INFORMATION GIVEN: Begin
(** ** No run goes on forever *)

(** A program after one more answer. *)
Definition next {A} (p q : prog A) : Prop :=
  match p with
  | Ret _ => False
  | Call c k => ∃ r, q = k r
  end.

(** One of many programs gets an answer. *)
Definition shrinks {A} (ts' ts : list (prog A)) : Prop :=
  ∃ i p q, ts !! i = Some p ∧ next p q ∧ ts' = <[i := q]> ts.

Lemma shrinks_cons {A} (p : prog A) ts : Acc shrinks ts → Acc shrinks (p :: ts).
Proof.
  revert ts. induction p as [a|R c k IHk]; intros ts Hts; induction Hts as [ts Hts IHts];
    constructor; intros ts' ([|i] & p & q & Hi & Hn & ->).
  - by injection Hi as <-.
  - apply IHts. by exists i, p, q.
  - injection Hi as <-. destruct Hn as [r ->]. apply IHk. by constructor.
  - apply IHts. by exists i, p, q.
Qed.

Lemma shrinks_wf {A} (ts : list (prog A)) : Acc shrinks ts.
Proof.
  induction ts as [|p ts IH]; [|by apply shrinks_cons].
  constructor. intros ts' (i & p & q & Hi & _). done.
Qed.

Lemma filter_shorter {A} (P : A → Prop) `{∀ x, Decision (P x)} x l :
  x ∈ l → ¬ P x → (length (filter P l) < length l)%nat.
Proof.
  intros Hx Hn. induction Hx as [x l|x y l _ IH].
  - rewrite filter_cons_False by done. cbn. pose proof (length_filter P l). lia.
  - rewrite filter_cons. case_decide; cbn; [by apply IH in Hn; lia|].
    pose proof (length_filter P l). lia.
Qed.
INFORMATION GIVEN: End
INFORMATION GIVEN: Begin
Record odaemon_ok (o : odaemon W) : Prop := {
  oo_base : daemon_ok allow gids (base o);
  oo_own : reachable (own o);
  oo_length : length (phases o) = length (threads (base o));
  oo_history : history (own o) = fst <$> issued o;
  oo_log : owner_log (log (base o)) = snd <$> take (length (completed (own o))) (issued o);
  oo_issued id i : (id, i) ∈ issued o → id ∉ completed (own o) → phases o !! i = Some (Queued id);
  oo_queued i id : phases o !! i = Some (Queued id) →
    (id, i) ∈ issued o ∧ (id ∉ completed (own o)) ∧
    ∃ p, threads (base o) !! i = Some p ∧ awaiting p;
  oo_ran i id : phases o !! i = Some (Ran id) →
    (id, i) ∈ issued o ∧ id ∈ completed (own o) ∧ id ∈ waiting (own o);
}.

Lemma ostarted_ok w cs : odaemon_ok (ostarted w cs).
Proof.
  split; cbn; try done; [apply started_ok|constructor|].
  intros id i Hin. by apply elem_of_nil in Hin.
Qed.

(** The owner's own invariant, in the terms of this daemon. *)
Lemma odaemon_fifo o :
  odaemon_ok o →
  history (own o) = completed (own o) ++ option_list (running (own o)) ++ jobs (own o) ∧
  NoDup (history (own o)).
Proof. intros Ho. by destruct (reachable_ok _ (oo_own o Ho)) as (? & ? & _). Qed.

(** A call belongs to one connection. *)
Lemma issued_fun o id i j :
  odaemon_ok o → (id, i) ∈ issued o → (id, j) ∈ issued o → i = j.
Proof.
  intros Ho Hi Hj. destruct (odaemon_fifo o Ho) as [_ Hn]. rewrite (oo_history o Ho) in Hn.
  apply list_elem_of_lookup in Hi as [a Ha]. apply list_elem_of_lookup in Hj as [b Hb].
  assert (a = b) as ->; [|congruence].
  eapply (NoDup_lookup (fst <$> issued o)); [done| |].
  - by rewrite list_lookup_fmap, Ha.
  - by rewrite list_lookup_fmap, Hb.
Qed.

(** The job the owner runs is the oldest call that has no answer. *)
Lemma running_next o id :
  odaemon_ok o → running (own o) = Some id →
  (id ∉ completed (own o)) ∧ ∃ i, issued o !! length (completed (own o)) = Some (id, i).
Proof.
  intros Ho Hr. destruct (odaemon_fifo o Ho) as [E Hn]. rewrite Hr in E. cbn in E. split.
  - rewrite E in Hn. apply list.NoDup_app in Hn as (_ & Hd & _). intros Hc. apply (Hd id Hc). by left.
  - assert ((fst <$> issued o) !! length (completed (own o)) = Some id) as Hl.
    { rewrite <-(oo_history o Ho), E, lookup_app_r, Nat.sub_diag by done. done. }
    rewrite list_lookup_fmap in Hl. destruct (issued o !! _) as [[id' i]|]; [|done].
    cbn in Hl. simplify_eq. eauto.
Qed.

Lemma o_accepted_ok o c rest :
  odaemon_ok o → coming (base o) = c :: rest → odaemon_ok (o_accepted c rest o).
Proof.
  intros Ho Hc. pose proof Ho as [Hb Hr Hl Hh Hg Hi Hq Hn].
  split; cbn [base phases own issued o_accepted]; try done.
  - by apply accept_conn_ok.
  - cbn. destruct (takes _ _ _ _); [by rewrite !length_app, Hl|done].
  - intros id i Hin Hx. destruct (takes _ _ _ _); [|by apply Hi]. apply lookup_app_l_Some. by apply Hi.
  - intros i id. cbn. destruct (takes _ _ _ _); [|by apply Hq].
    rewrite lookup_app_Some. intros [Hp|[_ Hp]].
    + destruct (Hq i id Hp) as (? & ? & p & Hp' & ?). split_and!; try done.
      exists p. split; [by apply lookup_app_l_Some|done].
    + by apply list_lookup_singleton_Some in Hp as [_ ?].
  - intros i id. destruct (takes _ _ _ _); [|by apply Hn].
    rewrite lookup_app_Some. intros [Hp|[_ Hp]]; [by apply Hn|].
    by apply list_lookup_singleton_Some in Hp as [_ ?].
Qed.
INFORMATION GIVEN: End
INFORMATION GIVEN: Begin
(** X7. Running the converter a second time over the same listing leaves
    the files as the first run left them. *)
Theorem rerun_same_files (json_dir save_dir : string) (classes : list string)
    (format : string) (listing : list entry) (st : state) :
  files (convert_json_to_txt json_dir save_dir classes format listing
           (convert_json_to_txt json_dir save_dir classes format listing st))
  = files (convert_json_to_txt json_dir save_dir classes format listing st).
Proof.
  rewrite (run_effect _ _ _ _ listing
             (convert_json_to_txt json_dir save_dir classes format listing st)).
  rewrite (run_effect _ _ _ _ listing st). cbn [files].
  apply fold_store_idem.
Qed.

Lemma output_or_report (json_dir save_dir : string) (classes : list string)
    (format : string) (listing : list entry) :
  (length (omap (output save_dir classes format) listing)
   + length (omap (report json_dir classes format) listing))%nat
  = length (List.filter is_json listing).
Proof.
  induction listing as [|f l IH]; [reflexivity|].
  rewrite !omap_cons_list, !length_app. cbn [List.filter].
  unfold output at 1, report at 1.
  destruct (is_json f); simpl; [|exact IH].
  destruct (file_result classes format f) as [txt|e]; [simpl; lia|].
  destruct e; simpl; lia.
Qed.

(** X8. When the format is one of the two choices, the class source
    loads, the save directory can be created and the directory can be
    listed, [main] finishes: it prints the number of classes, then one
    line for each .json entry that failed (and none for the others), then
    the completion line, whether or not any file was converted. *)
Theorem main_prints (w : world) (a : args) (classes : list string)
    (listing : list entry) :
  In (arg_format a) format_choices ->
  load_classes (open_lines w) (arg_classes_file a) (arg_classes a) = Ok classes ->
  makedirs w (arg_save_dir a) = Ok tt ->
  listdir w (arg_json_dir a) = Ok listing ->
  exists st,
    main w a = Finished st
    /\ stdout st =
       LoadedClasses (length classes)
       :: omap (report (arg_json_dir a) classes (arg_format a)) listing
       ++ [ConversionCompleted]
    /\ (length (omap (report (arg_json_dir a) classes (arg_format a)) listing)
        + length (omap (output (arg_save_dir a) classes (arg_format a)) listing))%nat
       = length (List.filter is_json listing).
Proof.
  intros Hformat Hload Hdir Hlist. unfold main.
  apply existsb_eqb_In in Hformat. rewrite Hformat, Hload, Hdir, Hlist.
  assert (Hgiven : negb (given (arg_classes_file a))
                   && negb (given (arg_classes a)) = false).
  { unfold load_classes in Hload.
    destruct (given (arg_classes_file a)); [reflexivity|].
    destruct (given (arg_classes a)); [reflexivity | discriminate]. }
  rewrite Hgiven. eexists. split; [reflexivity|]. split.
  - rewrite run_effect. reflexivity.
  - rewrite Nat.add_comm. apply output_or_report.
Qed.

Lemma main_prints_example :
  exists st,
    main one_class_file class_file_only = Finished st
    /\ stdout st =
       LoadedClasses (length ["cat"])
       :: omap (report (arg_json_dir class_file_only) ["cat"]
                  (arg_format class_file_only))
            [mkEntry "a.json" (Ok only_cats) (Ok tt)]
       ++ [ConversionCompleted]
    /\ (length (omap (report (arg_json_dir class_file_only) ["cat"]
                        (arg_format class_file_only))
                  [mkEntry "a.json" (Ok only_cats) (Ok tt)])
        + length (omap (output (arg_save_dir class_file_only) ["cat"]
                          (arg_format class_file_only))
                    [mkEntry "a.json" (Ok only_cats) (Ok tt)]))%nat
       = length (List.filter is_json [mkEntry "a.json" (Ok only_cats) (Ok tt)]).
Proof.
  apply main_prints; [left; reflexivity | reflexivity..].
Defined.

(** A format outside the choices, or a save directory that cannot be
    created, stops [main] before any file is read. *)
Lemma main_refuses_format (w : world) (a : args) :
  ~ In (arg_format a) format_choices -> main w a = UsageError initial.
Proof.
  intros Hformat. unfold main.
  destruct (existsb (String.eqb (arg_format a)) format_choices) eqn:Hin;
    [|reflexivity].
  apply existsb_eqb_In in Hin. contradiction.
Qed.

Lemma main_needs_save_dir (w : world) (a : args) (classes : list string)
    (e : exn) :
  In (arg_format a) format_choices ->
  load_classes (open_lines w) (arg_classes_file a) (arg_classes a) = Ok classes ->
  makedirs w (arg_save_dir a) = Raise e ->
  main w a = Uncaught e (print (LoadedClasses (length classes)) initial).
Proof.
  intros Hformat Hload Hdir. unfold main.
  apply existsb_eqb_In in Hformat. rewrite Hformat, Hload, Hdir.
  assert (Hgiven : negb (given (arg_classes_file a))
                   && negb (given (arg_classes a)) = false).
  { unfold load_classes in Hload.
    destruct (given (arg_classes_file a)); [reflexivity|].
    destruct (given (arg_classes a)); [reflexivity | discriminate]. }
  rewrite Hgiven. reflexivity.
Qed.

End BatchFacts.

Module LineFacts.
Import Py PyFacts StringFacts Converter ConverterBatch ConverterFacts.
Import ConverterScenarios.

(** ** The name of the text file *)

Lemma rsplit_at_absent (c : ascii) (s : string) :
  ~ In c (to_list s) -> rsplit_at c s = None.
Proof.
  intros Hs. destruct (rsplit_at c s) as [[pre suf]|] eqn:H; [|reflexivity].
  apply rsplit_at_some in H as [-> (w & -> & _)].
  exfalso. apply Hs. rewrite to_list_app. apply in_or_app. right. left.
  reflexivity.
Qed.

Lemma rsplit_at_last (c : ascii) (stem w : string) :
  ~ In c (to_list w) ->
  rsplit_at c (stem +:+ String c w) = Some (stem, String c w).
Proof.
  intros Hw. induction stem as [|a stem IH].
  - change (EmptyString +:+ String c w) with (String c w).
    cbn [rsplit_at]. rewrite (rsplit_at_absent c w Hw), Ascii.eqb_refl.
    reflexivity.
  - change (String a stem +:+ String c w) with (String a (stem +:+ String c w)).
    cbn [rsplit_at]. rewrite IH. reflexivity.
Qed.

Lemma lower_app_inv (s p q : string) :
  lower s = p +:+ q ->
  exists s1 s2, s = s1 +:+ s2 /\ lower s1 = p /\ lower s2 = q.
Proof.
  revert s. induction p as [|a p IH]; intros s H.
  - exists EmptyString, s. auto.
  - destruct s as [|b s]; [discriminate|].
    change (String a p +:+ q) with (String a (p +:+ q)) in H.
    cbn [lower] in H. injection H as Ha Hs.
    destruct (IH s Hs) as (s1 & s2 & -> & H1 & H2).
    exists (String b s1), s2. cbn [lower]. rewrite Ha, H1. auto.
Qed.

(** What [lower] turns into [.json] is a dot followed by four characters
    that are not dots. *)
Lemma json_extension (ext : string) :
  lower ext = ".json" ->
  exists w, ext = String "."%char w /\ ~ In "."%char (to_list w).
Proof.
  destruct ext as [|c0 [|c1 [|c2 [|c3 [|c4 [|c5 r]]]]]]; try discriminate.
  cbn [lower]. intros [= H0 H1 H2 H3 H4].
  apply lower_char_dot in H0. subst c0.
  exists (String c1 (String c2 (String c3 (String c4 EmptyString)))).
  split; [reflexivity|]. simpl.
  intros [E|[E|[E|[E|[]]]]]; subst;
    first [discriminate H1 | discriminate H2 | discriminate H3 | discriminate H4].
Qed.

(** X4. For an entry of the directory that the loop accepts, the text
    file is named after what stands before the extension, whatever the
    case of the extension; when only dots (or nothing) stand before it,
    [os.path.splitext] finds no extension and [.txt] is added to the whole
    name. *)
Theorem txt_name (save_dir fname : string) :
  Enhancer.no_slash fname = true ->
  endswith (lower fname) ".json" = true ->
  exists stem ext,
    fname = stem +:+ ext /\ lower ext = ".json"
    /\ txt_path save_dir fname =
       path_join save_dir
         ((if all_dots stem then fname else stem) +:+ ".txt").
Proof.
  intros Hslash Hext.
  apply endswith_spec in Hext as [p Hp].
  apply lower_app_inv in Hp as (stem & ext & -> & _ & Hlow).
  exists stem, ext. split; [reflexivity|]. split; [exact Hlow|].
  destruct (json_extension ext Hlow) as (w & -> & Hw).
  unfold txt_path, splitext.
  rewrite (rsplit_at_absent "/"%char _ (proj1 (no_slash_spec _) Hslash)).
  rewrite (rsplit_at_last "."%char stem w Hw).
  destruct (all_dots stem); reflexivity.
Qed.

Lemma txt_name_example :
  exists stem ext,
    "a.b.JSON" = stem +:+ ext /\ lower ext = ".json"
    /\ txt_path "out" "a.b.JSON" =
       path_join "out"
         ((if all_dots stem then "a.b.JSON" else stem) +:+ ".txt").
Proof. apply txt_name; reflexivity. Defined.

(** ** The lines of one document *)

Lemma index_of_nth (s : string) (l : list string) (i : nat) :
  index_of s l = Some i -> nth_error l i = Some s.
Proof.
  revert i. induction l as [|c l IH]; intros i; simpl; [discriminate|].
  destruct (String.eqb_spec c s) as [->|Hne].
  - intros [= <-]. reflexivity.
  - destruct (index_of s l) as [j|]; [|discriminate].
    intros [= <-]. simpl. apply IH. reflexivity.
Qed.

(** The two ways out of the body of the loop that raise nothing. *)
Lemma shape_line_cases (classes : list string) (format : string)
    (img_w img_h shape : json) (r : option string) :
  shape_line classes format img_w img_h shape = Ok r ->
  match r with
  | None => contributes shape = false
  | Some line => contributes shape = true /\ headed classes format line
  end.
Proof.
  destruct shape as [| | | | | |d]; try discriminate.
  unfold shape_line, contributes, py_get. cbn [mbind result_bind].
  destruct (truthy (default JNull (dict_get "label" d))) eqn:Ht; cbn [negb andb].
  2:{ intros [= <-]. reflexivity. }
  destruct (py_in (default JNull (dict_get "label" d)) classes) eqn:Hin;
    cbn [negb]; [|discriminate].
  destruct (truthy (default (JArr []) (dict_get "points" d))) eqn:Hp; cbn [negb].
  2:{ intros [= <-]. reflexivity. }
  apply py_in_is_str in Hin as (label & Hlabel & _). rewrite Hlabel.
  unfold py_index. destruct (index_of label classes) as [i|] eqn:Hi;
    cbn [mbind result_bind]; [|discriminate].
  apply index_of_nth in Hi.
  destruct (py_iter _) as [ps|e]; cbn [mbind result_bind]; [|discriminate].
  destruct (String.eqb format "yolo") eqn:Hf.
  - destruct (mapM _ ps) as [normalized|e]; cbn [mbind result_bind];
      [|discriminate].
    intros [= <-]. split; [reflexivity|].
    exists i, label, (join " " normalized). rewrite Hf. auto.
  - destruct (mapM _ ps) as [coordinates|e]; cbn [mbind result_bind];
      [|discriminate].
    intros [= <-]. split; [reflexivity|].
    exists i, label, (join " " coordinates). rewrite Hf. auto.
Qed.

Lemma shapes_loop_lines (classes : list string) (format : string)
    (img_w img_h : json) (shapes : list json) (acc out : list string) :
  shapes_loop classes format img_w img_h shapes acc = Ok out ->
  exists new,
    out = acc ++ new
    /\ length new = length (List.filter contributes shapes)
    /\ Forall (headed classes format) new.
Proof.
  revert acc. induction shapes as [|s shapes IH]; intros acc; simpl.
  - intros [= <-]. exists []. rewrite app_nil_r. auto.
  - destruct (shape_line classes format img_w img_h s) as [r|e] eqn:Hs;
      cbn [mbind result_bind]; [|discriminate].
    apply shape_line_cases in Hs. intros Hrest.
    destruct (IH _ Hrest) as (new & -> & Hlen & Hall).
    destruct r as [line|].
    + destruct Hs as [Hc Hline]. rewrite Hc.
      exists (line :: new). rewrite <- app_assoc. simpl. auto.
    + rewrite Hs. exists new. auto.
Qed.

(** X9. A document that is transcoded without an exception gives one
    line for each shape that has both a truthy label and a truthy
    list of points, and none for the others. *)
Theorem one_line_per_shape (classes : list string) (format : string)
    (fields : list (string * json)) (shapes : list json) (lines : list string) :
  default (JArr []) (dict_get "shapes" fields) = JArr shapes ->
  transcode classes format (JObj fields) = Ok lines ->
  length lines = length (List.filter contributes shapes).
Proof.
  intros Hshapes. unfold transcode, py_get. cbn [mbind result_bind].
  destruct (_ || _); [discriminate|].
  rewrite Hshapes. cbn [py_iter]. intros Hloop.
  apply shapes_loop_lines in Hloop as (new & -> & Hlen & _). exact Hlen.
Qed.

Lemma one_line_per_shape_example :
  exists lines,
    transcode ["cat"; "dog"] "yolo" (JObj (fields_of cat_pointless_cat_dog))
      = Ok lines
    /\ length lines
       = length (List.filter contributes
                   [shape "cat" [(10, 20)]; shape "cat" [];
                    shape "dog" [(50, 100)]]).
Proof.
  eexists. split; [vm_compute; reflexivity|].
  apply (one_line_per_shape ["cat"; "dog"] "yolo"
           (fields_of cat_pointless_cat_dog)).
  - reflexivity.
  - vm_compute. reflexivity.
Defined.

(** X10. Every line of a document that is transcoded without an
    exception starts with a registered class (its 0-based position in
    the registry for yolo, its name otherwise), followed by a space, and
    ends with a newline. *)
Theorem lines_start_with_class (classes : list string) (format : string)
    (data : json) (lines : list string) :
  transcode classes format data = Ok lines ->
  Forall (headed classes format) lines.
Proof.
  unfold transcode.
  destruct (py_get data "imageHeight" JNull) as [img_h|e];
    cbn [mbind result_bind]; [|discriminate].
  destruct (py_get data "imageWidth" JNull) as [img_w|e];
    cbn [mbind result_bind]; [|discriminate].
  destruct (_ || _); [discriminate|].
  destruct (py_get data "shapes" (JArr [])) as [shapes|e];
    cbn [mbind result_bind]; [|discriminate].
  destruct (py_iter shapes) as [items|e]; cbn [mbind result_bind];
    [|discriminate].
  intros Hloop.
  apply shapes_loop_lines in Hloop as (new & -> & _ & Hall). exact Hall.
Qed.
INFORMATION GIVEN: End
— EXERCISE AIM —
The answer must consist of each line from the entries that contains the string "mkEntry".

— YOUR SOLUTION —
            [mkEntry "a.json" (Ok only_cats) (Ok tt)]
                  [mkEntry "a.json" (Ok only_cats) (Ok tt)])
                    [mkEntry "a.json" (Ok only_cats) (Ok tt)]))%nat
       = length (List.filter is_json [mkEntry "a.json" (Ok only_cats) (Ok tt)]).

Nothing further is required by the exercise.